April 01, 2005

Odd landings

A couple of days ago, Eric Bakovic posted about an adverb that landed in the wrong phrasal slot: "I think that was clear from the day that I certainly met him." This morning, I heard another one in an NPR report on President Bush's Social Security roadshow in Iowa. Don Palmer, co-chair of the Linn County Republican Central Committee, expressing some skepticism about the plan, says "... there's a lot of still uh economic unrest here in Iowa..."

Palmer was not contrasting still economic unrest with sparkling economic unrest , obviously. He meant to say "there's still a lot of economic unrest here in Iowa", and the still just kind of slipped into the wrong slot.

If you look at a display showing how his words unfolded in time, and listen carefully to how he said them, you'll see and hear a little hesitation after "there's", where "still" didn't quite make it out in time, and then a longer pause after "still", when Palmer realized at some level that he'd messed up the order. Then there's an "uh" as he prepares to go on.
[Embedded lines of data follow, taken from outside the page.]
(** * The HANA adapter of the database mixin

    Query compilation ([createQuery], [find]), the CRUD primitives [count]
    and [insert], sort and identifier conversion, and connection set-up,
    embedded from [src/adapters/hdb.js]; the option defaults and the event
    subscription of the mixin, embedded from its entry module. *)

From Stdlib Require Import ZArith List String Ascii DecimalString Lia Bool.
From stdpp Require Import gmap strings.
Import ListNotations.
Open Scope string_scope.

(** ** JavaScript values

    The data the adapter handles is JSON-like: query filters, entities, rows
    and option objects.  Numbers are the integral ones (in the safe range,
    where [String(n)] is the plain decimal numeral); an object is the list of
    its own enumerable properties in the order [Object.entries] yields them. *)

Module Js.

#[local] Set Warnings "-register-all".

Inductive value : Type :=
| VUndef
| VNull
| VBool (b : bool)
| VNum (n : Z)
| VStr (s : string)
| VArr (xs : list value)
| VObj (props : list (string * value)).

(** An object: its properties in enumeration order. *)
Abbreviation object := (list (string * value)).

(** What a [throw] carries. *)
Inductive error : Type :=
| ReferenceError (ident : string)
| TypeError (what : string)
| BackendError (msg : string).

(** Outcome of a call: a returned value or a thrown error. *)
Inductive result (A : Type) : Type :=
| Return (a : A)
| Throw (e : error).
Arguments Return {A} a.
Arguments Throw {A} e.

Definition bind {A B} (r : result A) (k : A -> result B) : result B :=
  match r with
  | Return a => k a
  | Throw e => Throw e
  end.

(** [try { r } catch (err) { h }] *)
Definition try_catch {A} (r : result A) (h : error -> result A) : result A :=
  match r with
  | Return a => Return a
  | Throw e => h e
  end.

Definition Z_to_string (n : Z) : string := NilZero.string_of_int (Z.to_int n).

(** The string a value turns into under [+] with a string. *)
Fixpoint toString (v : value) : string :=
  match v with
  | VUndef => "undefined"
  | VNull => "null"
  | VBool true => "true"
  | VBool false => "false"
  | VNum n => Z_to_string n
  | VStr s => s
  | VArr xs =>
      (fix join (l : list value) : string :=
         match l with
         | [] => ""
         | x :: rest =>
             let sx := match x with
                       | VUndef | VNull => ""
                       | _ => toString x
                       end in
             match rest with
             | [] => sx
             | _ :: _ => sx +:+ "," +:+ join rest
             end
         end) xs
  | VObj _ => "[object Object]"
  end.

(** Truthiness, as [if (v)], [v && _] and [v ? _ : _] test it. *)
Definition truthy (v : value) : bool :=
  match v with
  | VUndef | VNull => false
  | VBool b => b
  | VNum n => negb (n =? 0)%Z
  | VStr s => negb (s =? "")
  | VArr _ | VObj _ => true
  end.

(** [typeof v == "object"] (which [null] satisfies). *)
Definition typeof_object (v : value) : bool :=
  match v with
  | VNull | VArr _ | VObj _ => true
  | _ => false
  end.

Definition typeof_string (v : value) : bool :=
  match v with
  | VStr _ => true
  | _ => false
  end.

(** [v != null] *)
Definition not_nullish (v : value) : bool :=
  match v with
  | VUndef | VNull => false
  | _ => true
  end.

Definition isArray (v : value) : bool :=
  match v with
  | VArr _ => true
  | _ => false
  end.

(** [v === true] and [v === false] *)
Definition is_true (v : value) : bool :=
  match v with
  | VBool true => true
  | _ => false
  end.

Definition is_false (v : value) : bool :=
  match v with
  | VBool false => true
  | _ => false
  end.

(** The own property [k] of an object ([undefined] when it has none); what
    an object inherits ([constructor], [toString], ...) is not looked up. *)
Fixpoint lookup (o : object) (k : string) : value :=
  match o with
  | [] => VUndef
  | (k', v) :: rest => if k' =? k then v else lookup rest k
  end.

(** [v.k] for a named (non-index) property [k] of a non-nullish [v]; only
    plain objects carry such properties in this model. *)
Definition get (v : value) (k : string) : value :=
  match v with
  | VObj o => lookup o k
  | _ => VUndef
  end.

Fixpoint indexed_from {A} (i : Z) (l : list A) : list (string * A) :=
  match l with
  | [] => []
  | x :: rest => (Z_to_string i, x) :: indexed_from (i + 1) rest
  end.

Definition chars (s : string) : list value :=
  map (fun c => VStr (String c EmptyString)) (list_ascii_of_string s).

(** [Object.entries(v)], which are also the properties [{...v}] defines on
    its copy: the own enumerable properties of [v]. *)
Definition entries (v : value) : object :=
  match v with
  | VObj o => o
  | VArr xs => indexed_from 0 xs
  | VStr s => indexed_from 0 (chars s)
  | _ => []
  end.

(** [Object.assign({}, v)]: the own enumerable properties of [v], written
    one by one into a fresh object.  The write under the key [__proto__]
    reaches the setter the fresh object inherits: it changes the prototype or
    does nothing, and the copy gets no property of that name. *)
Definition Object_assign (v : value) : object :=
  List.filter (fun kv => negb (fst kv =? "__proto__")) (entries v).

End Js.

Import Js.

(** ** The adapter's surroundings *)

(** An entry of [service.$fields]; the adapter reads [columnName] and
    [columnType] only. *)
Record Field : Type := mkField {
  columnName : string;
  columnType : string
}.

(** [this.opts], as far as the adapter's statements read it. *)
Record Opts : Type := mkOpts {
  schema : value;
  collection : value;
  host : value;
  user : value;
  password : value
}.

(** The [params] of [find], [count] and [createQuery]. *)
Record Params : Type := mkParams {
  query : value;
  sort : value;
  limit : value;
  offset : value
}.

(** ** [createQuery] *)

(** [this.service.$fields.find((elem) => elem?.columnName == key)] *)
Definition keyDef (fields : list Field) (key : string) : option Field :=
  List.find (fun elem => columnName elem =? key) fields.

(** The two-armed clause every comparison branch of [createQuery] appends:
    quoted when [keyIsString], bare otherwise. *)
Definition clause (q key op : string) (keyIsString : bool) (v : value) : string :=
  if keyIsString
  then q +:+ key +:+ " " +:+ op +:+ " '" +:+ toString v +:+ "' AND "
  else q +:+ key +:+ " " +:+ op +:+ " " +:+ toString v +:+ " AND ".

Definition isIdKey (key : string) : bool := (key =? "id") || (key =? "_id").

(** [key] after the identifier test: [id] and [_id] become [_ID]. *)
Definition physicalKey (key : string) : string :=
  if isIdKey key then "_ID" else key.

(** [keyIsString] after both tests: an identifier key, or a field found
    under the key as written whose [columnType] is [string]. *)
Definition keyIsString (fields : list Field) (key : string) : bool :=
  isIdKey key ||
  match keyDef fields key with
  | Some d => columnType d =? "string"
  | None => false
  end.

(** The body of the [forEach] over [Object.entries(query)]: [q] before the
    entry, [q] after it. *)
Definition queryEntry (fields : list Field) (q : string) (kv : string * value) : string :=
  let '(key0, val) := kv in
  let key := physicalKey key0 in
  let keyIsString := keyIsString fields key0 in
  if typeof_object val && not_nullish val then
    if truthy (get val "$in") && isArray (get val "$in") then q +:+ "IMPLEMENTAR"
    else if truthy (get val "$nin") && isArray (get val "$nin") then q +:+ "IMPLEMENTAR"
    else if truthy (get val "$gt") then clause q key ">" keyIsString (get val "$gt")
    else if truthy (get val "$gte") then clause q key ">=" keyIsString (get val "$gte")
    else if truthy (get val "$lt") then clause q key "<" keyIsString (get val "$lt")
    else if truthy (get val "$lte") then clause q key "<=" keyIsString (get val "$lte")
    else if truthy (get val "$eq") then clause q key "=" keyIsString (get val "$eq")
    else if truthy (get val "$ne") then clause q key "!=" keyIsString (get val "$ne")
    else if is_true (get val "$exists") then q +:+ "IMPLEMENTAR"
    else if is_false (get val "$exists") then q +:+ "IMPLEMENTAR"
    else if truthy (get val "$raw") then
      if typeof_string (get val "$raw") then q +:+ "IMPLEMENTAR"
      else if typeof_object (get val "$raw") then q +:+ "IMPLEMENTAR"
      else q
    else q
  else clause q key "=" keyIsString val.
It's probably not an accident that the other plausible landing site for an adverb -- between "unrest" and "here in Iowa" -- also gets a pause: there's a definite correlation between the inter-phrase locations where adverbs tend to land, and the places where speakers tend to slow down or pause.

"There's a lot of still economic unrest here in Iowa" is not a reasonable order. But you often hear a pause in that sort of, uh, context. I wonder if that type of pause-for-reflection (or sometimes pause-for-emphasis) attracts adverbs, by performance analogy to the pauses-for-phrase-boundaries where adverbs rightfully land.